Artist Ayumi Shibata practices the Japanese art of paper cutting to create layered, three-dimensional sculptures. By using dozens (and sometimes over 100) sheets of paper, Shibata crafts intricate cityscapes and forests that are compiled into hand-bound books and contained inside glass jars. When illuminated by light, the tiers of white paper glow to express a cinematic depth.

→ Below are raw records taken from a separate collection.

Definition max_chars (f : SandboxConfig -> Z) (d : Z) : Z := match app_config cfg with Some (Some c) => f c | _ => d end.

Definition disabled_text (p : string) : string :=
  "Error: Skill '" +:+ (match _extract_skill_name_from_skills_path h p with
                        | Some s => if (s =? "")%string then "unknown" else s
                        | None => "unknown"
                        end) +:+
  "' is disabled. Access to its files is blocked. Enable the skill in settings before using it.".

(** [thread_data] of the tools that mask: only with a local sandbox. *)
Definition masked (rt : Runtime) (s : string) : string :=
  if is_local_sandbox rt
  then match get_thread_data rt with Some td => mask_local_paths_in_output h s (Some td) | None => s end else s.

(** *** ls *)

(** The path a read goes to. *)
Definition ls_path (p : string) (td : option ThreadData) : outcome string :=
  andthen (validate_local_tool_path h p td true) (fun _ =>
  if _is_skills_path h p || _is_acp_workspace_path p || _is_custom_mount_path h p then Good p
  else match td with Some td => _resolve_and_validate_user_data_path h p td | None => Good p end).

Definition ls_body (p : string) : tool string :=
  id ← prepared user;
  rt ← gets (fun rt => rt);
  dir ← lift (if is_local_sandbox rt then ls_path p (get_thread_data rt) else Good p);
  children ← calling (do_call (ListDir id dir));
  mret match children with
       | [] => "(empty)"
       | _ => _truncate_ls_output (masked rt (join newline_text children)) (max_chars ls_output_max_chars 20000)
       end.

Definition ls_tool (p : string) (rt : Runtime) : prog string :=
  if _is_disabled_skill_path h p user then Ret (disabled_text p) else
  try_except (ls_body p) (fun e rt =>
    match kind e with
    | SandboxError => error_text e
    | FileNotFoundError => "Error: Directory not found: " +:+ p
    | PermissionError => "Error: Permission denied: " +:+ p
    | _ => unexpected "listing directory" e rt
    end) rt.

(** *** glob and grep *)

Definition found_lines (what root_path : string) (lines : list string) (n : Z) (truncated : bool) (hint : string) : string :=
  join newline_text
    (("Found " +:+ pretty n +:+ " " +:+ what +:+ " under " +:+ root_path +:+
      (if truncated then " (showing first " +:+ pretty n +:+ ")" else "")) :: lines ++
     (if truncated then [hint] else [])).

Definition _format_glob_results (root_path : string) (matches : list string) (truncated : bool) : string :=
  match matches with
  | [] => "No files matched under " +:+ root_path
  | _ => found_lines "paths" root_path (imap (fun i p => pretty (Z.of_nat (S i)) +:+ ". " +:+ p) matches)
           (Z.of_nat (length matches)) truncated "Results truncated. Narrow the path or pattern to see fewer matches."
  end.

Definition _format_grep_results (root_path : string) (matches : list GrepMatch) (truncated : bool) : string :=
  match matches with
  | [] => "No matches found under " +:+ root_path
  | _ => found_lines "matches" root_path (map (fun m => match_path m +:+ ":" +:+ pretty (line_number m) +:+ ": " +:+ line m) matches)
           (Z.of_nat (length matches)) truncated "Results truncated. Narrow the path or add a glob filter."
  end.

(** The directory a search goes to. *)
Definition search_path (p : string) (rt : Runtime) : outcome string :=
  if is_local_sandbox rt
  then match get_thread_data rt with
       | None => Bad (runtime_error "Thread data not available for local sandbox")
       | Some td => _resolve_local_read_path h p td
       end
  else Good p.

Definition max_results_of (name : string) (requested default_max upper_bound : Z) : Z :=
  _resolve_max_results (default default_max (tool_max_results cfg name)) requested default_max upper_bound.

Definition glob_body (pattern p : string) (include_dirs : bool) (max_results : Z) : tool string :=
  id ← prepared user;
  rt ← gets (fun rt => rt);
  dir ← lift (search_path p rt);
  found ← calling (do_call (Glob id dir pattern include_dirs
                     (max_results_of "glob" max_results _DEFAULT_GLOB_MAX_RESULTS _MAX_GLOB_MAX_RESULTS)));
  mret (_format_glob_results p (map (masked rt) found.1) found.2).

Definition search_error (what p : string) (e : failure) (rt : Runtime) : string :=
  match kind e with
  | SandboxError => error_text e
  | FileNotFoundError => "Error: Directory not found: " +:+ p
  | NotADirectoryError => "Error: Path is not a directory: " +:+ p
  | PermissionError => "Error: Permission denied: " +:+ p
  | _ => unexpected what e rt
  end.

Definition glob_tool (pattern p : string) (include_dirs : bool) (max_results : Z) (rt : Runtime) : prog string :=
  try_except (glob_body pattern p include_dirs max_results) (search_error "searching paths" p) rt.

Definition grep_body (pattern p : string) (glob : option string) (literal case_sensitive : bool) (max_results : Z) : tool string :=
  id ← prepared user;
  rt ← gets (fun rt => rt);
  dir ← lift (search_path p rt);
  found ← calling (do_call (Grep id dir pattern glob literal case_sensitive
                     (max_results_of "grep" max_results _DEFAULT_GREP_MAX_RESULTS _MAX_GREP_MAX_RESULTS)));
  mret (_format_grep_results p
    (map (fun m => {| match_path := masked rt (match_path m); line_number := line_number m; line := line m |}) found.1) found.2).

Definition grep_tool (pattern p : string) (glob : option string) (literal case_sensitive : bool) (max_results : Z) (rt : Runtime)
    : prog string :=
  try_except (grep_body pattern p glob literal case_sensitive max_results) (fun e rt =>
    match kind e with
    | ReError => "Error: Invalid regex pattern: " +:+ message e
    | _ => search_error "searching file contents" p e rt
    end) rt.

(** *** read_file *)

(** The path [read_current_file_content] reads. *)
Definition read_path (p : string) (td : option ThreadData) : outcome string :=
  andthen (validate_local_tool_path h p td true) (fun _ =>
  if _is_skills_path h p then _resolve_skills_path h p
  else if _is_acp_workspace_path p then _resolve_acp_workspace_path h p (_extract_thread_id_from_thread_data td)
  else if _is_custom_mount_path h p then Good p
  else match td with Some td => _resolve_and_validate_user_data_path h p td | None => Good p end).

Definition read_current_file_content (p : string) : tool string :=
  id ← prepared user;
  rt ← gets (fun rt => rt);
  file ← lift (if is_local_sandbox rt then read_path p (get_thread_data rt) else Good p);
  calling (do_call (ReadFile id file)).

(** [content.splitlines()[start_line - 1 : end_line]] when both are given. *)
Definition line_range (start_line end_line : option Z) (content : string) : string :=
  match start_line, end_line with
  | Some a, Some b => join newline_text (RunEvents.RunEvents.pyslice (JsonText.splitlines content) (Some (a - 1)) (Some b))
  | _, _ => content
  end.

Definition read_file_body (p : string) (start_line end_line : option Z) : tool string :=
  content ← read_current_file_content p;
  mret (if (content =? "")%string then "(empty)"
        else _truncate_read_file_output (line_range start_line end_line content) (max_chars read_file_output_max_chars 50000)).

Definition read_file_tool (p : string) (start_line end_line : option Z) (rt : Runtime) : prog string :=
  if _is_disabled_skill_path h p user then Ret (disabled_text p) else
  try_except (read_file_body p start_line end_line) (fun e rt =>
    match kind e with
    | SandboxError => error_text e
    | FileNotFoundError => "Error: File not found: " +:+ p
    | PermissionError => "Error: Permission denied reading file: " +:+ p
    | IsADirectoryError => "Error: Path is a directory, not a file: " +:+ p
    | UnicodeDecodeError =>
        "Error: cannot read '" +:+ p +:+ "' as text — it appears to be a binary file " +:+
        "(e.g. .xlsx, .pdf, or an image). read_file only supports UTF-8 text. Use bash with a " +:+
        "suitable library instead (pandas/openpyxl for spreadsheets), or view_image for images."
    | _ => unexpected "reading file" e rt
    end) rt.

(** *** write_file and str_replace *)

(** The path a write goes to. *)
Definition write_path (p : string) (td : option ThreadData) : outcome string :=
  andthen (validate_local_tool_path h p td false) (fun _ =>
  if _is_custom_mount_path h p then Good p
  else match td with Some td => _resolve_and_validate_user_data_path h p td | None => Good p end).

Definition too_large (content_bytes max_bytes : Z) : string :=
  "Error: write_file content (" +:+ pretty content_bytes +:+ " bytes) exceeds the " +:+
  pretty max_bytes +:+ "-byte single-call limit. Split the content into smaller " +:+
  "pieces: either (a) write the first section now, then use `str_replace` " +:+
  "for further edits, or (b) call write_file again with append=True " +:+
  "carrying the next section. See SIZE POLICY in the tool docstring " +:+
  "or issue #3189 for the rationale.".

Not only is paper a convenient and inexpensive material, but it also has deep significance for the artist. In Japanese, the word “kami” means “god” or “spirit” as well as “paper.” Shibata is not intimidated by the blankness of a fresh sheet of paper and instead sees limitless possibilities. Each layer of paper art is cut out freehand, without the use of any pencil outline. All the artist needs to begin is the mental picture of the sculptural setting. Shibata tells My Modern Met, “I use my technique to express my thankfulness to the ‘Kami‘ for having been born in this life. I believe that through cutting paper, I purify my mind and soul.”
For the artist, the process of making the works of art is just as important as the end result. “White paper expresses the yang, light” explains Shibata. “(And) the process to cut expresses the yin or shadow.” In this way, she sees her act of making as embedding new life into every artwork. Shibata is so thorough in her paper art that she adds copious details to the artificial worlds that are unseeable even to the viewer—honoring the famous Japanese quote “the sun god is watching you.”
The artist hopes that her paper worlds can serve as a place people can communicate and coexist with Kami. “I cut out works while imbuing my wish that we can coexist without forgetting our gratitude and awe for all things and nature that support our lives,” says Shibata.